Shock & Vibration – Test, Design and Design Assurance

Instructor: Alec Feinberg, Ph.D - 2 Day Seminar

SEMINAR OBJECTIVE

Understanding of vibration and shock stresses is important for the design of reliable products for diverse applications, ranging from consumer portable devices to safety critical equipment operating in extreme environments. The initial sections of the course covers vibration and shock concept, test methods and test equipment in detail. How to use vibration and shock equipment as design aids is also covered. Practical examples are used to illustrate the concepts and the attendees will perform the calculations themselves to help reinforce learning.

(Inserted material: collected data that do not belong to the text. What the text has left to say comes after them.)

Lemma remove_macros_total_witness :
  exists h',
    remove_macros
      (map eid (xpath_all "macro"
         (Element 0 "tool" [] None None
            [Element 1 "macros" [] None None
               [Element 2 "macro" [("name", "t"); ("type", "template")] (Some "x") None [];
                Element 3 "macro" [("name", "m"); ("type", "xml")] None None
                  [Element 4 "macro" [("type", "token")] None None []]]])))
      (Heap [Element 0 "tool" [] None None
               [Element 1 "macros" [] None None
                  [Element 2 "macro" [("name", "t"); ("type", "template")] (Some "x") None [];
                   Element 3 "macro" [("name", "m"); ("type", "xml")] None None
                     [Element 4 "macro" [("type", "token")] None None []]]]] 5)
    = Return (tt, h') /\
    heap_wf h' /\
    lookup (trees h')
      (eid (Element 0 "tool" [] None None
              [Element 1 "macros" [] None None
                 [Element 2 "macro" [("name", "t"); ("type", "template")] (Some "x") None [];
                  Element 3 "macro" [("name", "m"); ("type", "xml")] None None
                    [Element 4 "macro" [("type", "token")] None None []]]]))
    = Some (strip_macros
              (Element 0 "tool" [] None None
                 [Element 1 "macros" [] None None
                    [Element 2 "macro" [("name", "t"); ("type", "template")] (Some "x") None [];
                     Element 3 "macro" [("name", "m"); ("type", "xml")] None None
                       [Element 4 "macro" [("type", "token")] None None []]]])) /\
    (forall n,
        In n (descendants
                (strip_macros
                   (Element 0 "tool" [] None None
                      [Element 1 "macros" [] None None
                         [Element 2 "macro" [("name", "t"); ("type", "template")]
                            (Some "x") None [];
                          Element 3 "macro" [("name", "m"); ("type", "xml")] None None
                            [Element 4 "macro" [("type", "token")] None None []]]]))) ->
        removable n = false).
Proof.
  apply (remove_macros_total
           (Heap [Element 0 "tool" [] None None
                    [Element 1 "macros" [] None None
                       [Element 2 "macro" [("name", "t"); ("type", "template")]
                          (Some "x") None [];
                        Element 3 "macro" [("name", "m"); ("type", "xml")] None None
                          [Element 4 "macro" [("type", "token")] None None []]]]] 5)).
  - split; simpl.
    + repeat constructor; simpl; intuition discriminate.
    + repeat constructor.
  - simpl. auto.
  - reflexivity.
Defined.

Example remove_macros_run :
  remove_macros [2; 3; 4]
    (Heap [Element 0 "tool" [] None None
             [Element 1 "macros" [] None None
                [Element 2 "macro" [("name", "t"); ("type", "template")] (Some "x") None [];
                 Element 3 "macro" [("name", "m"); ("type", "xml")] None None
                   [Element 4 "macro" [("type", "token")] None None []]]]] 5)
  = Return (tt,
      Heap [Element 0 "tool" [] None None
              [Element 1 "macros" [] None None
                 [Element 2 "macro" [("name", "t"); ("type", "template")] (Some "x") None []]];
            Element 3 "macro" [("name", "m"); ("type", "xml")] None None [];
            Element 4 "macro" [("type", "token")] None None []] 5).
Proof. reflexivity. Qed.
(* ================================================================== *)
(** * The load of a document without imports and placeholders *)
(* ================================================================== *)

Lemma no_placeholder_after_import (d me : _Element) (pre0 post0 : list _Element) :
  children d = pre0 ++ me :: post0 ->
  find_descendant "expand" d = None ->
  find_descendant "expand"
    (canon d me pre0 post0 (map normalise (embedded (children me)))) = None.
Proof.
  intros Hshape Hd. apply find_descendant_none_tags.
  pose proof (proj1 (find_descendant_none_tags _ _) Hd) as Hno.
  assert (Hsub : forall n, In n (forest_nodes (children d)) -> tag n <> "expand").
  { intros n Hn E. apply Hno. rewrite <- E. now apply in_map. }
  assert (Hme : In me (children d)).
  { rewrite Hshape. apply in_or_app. right. now left. }
  intro Hin. apply in_map_iff in Hin. destruct Hin as [n [Ht Hn]].
  unfold canon in Hn. rewrite children_set_children in Hn.
  rewrite forest_nodes_app, forest_nodes_cons in Hn.
  apply in_app_or in Hn. destruct Hn as [Hn|Hn].
  - apply (Hsub n); [|exact Ht]. rewrite Hshape, forest_nodes_app.
    apply in_or_app. now left.
  - apply in_app_or in Hn. destruct Hn as [Hn|Hn].
    + rewrite nodes_set_children in Hn. destruct Hn as [<-|Hn].
      * apply (Hsub me); [|exact Ht]. apply in_forest_nodes. exists me.
        split; [exact Hme|apply nodes_self].
      * apply in_forest_nodes in Hn. destruct Hn as [c' [Hc' Hn]].
        apply in_map_iff in Hc'. destruct Hc' as [c [<- Hc]].
        rewrite nodes_children in Hn. destruct Hn as [<-|Hn].
        -- destruct (embedded_kind _ _ Hc) as [k Hk].
           destruct (kind_of_normalise c k Hk) as [Tm _].
           unfold has_tag in Tm. apply String.eqb_eq in Tm. rewrite Tm in Ht.
           discriminate.
        -- rewrite children_normalise in Hn. apply (Hsub n); [|exact Ht].
           apply in_forest_nodes. exists me. split; [exact Hme|].
           apply (child_nodes_incl me c (embedded_in _ _ Hc)).
           rewrite nodes_children. now right.
    + apply (Hsub n); [|exact Ht]. rewrite Hshape, forest_nodes_app, forest_nodes_cons.
      apply in_or_app. right. apply in_or_app. now right.
Qed.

Design methods for vibration and shock are covered next. We start by looking at the typical design maturity stages and how these will relate to different activities for the design process. For the actual design, we look at material selection relative to shock and vibration stress environmental conditions (issues for material modulus, yield strength, hardness, creep requirements, wear issues, fatigue, etc). We then detail isolation and damping design methods to protect against vibration and shock environments. We then look at design margins to assure robustness. A Monte Carlo method is introduced for stack up issues. A key to a successful design program and managing a project is the FMEA tool. We will overview both a top down and bottoms up approach to assure product success.

We then look at design assurance some of which was initially covered with the stage gate approach in design. We discuss reliability and quality analysis so the engineer has an understanding on their importance for design. We then go over some visual inspection methods that help in final product release. The course includes physics of failure and analysis methods so the engineer also has a chance to look at potential historical failure modes in manufactured products, how they occur and what failure analysis tools are needed to help determine root cause issues.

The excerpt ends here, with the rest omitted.